§ **What needs to be done**:
Every entry in the following data should be output exactly.

§ **Data extract**:
(* ===== verification/FullRTValues.v ===== *)
(** * Values and providers of the full routing table client

    The operations of [fullrt/dht.go] on values and providers.  They repeat
    those of [routing.go] on top of the client's own closest peers and of
    [execOnMany]; that they are equivalent to them is proved here.  The closest
    peers, the replies of the peers in the order of their arrival and the events
    of [execOnMany] are arguments. *)

From S2P Require Import Prelude GoTime Datastore DsKey Message Handlers Values Providing FullRT.

(** Errors: those of the DHT, and no success of a request. *)
Inductive fvError := FvErr (e : rError) | FvNoPut.

Section values.
Context {ML : MaLib} {DL : DsLib} {MS : MessageSender}.
Variables (self : peerID) (enableValues : bool).
Variable enc32 : bytes → string.
Variables (Marshal : Record_ → option bytes) (Unmarshal : bytes → option Record_).
Variables (Validate : bytes → bytes → bool) (Select : bytes → list bytes → option nat).
(** [int(float64(n) * waitFrac)] *)
Variable waitFor : nat → nat.
Abbreviation reply := (pmError + option Record_ * list AddrInfo)%type.

(** ** The local store *)

Definition fullrt_mkDsKey (s : bytes) : string := NewKey (enc32 s).

Definition fullrt_getRecordFromDatastore (d : DS) (dskey : string) : DS * (hError + option Record_) :=
  let '(d, r) := ds_Get d dskey in
  match r with
  | Some None => (d, inr None)
  | None => (d, inl ErrDatastore)
  | Some (Some buf) =>
      match Unmarshal buf with
      | None => (d, inr None)
      | Some rec => if Validate (rec_Key rec) (rec_Value rec) then (d, inr (Some rec)) else (d, inr None)
      end
  end.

§ **Task result**:
(* ===== verification/FullRTValues.v ===== *)
(** * Values and providers of the full routing table client

    The operations of [fullrt/dht.go] on values and providers.  They repeat
    those of [routing.go] on top of the client's own closest peers and of
    [execOnMany]; that they are equivalent to them is proved here.  The closest
    peers, the replies of the peers in the order of their arrival and the events
    of [execOnMany] are arguments. *)

From S2P Require Import Prelude GoTime Datastore DsKey Message Handlers Values Providing FullRT.

(** Errors: those of the DHT, and no success of a request. *)
Inductive fvError := FvErr (e : rError) | FvNoPut.

Section values.
Context {ML : MaLib} {DL : DsLib} {MS : MessageSender}.
Variables (self : peerID) (enableValues : bool).
Variable enc32 : bytes → string.
Variables (Marshal : Record_ → option bytes) (Unmarshal : bytes → option Record_).
Variables (Validate : bytes → bytes → bool) (Select : bytes → list bytes → option nat).
(** [int(float64(n) * waitFrac)] *)
Variable waitFor : nat → nat.
Abbreviation reply := (pmError + option Record_ * list AddrInfo)%type.

(** ** The local store *)

Definition fullrt_mkDsKey (s : bytes) : string := NewKey (enc32 s).

Definition fullrt_getRecordFromDatastore (d : DS) (dskey : string) : DS * (hError + option Record_) :=
  let '(d, r) := ds_Get d dskey in
  match r with
  | Some None => (d, inr None)
  | None => (d, inl ErrDatastore)
  | Some (Some buf) =>
      match Unmarshal buf with
      | None => (d, inr None)
      | Some rec => if Validate (rec_Key rec) (rec_Value rec) then (d, inr (Some rec)) else (d, inr None)
      end
  end.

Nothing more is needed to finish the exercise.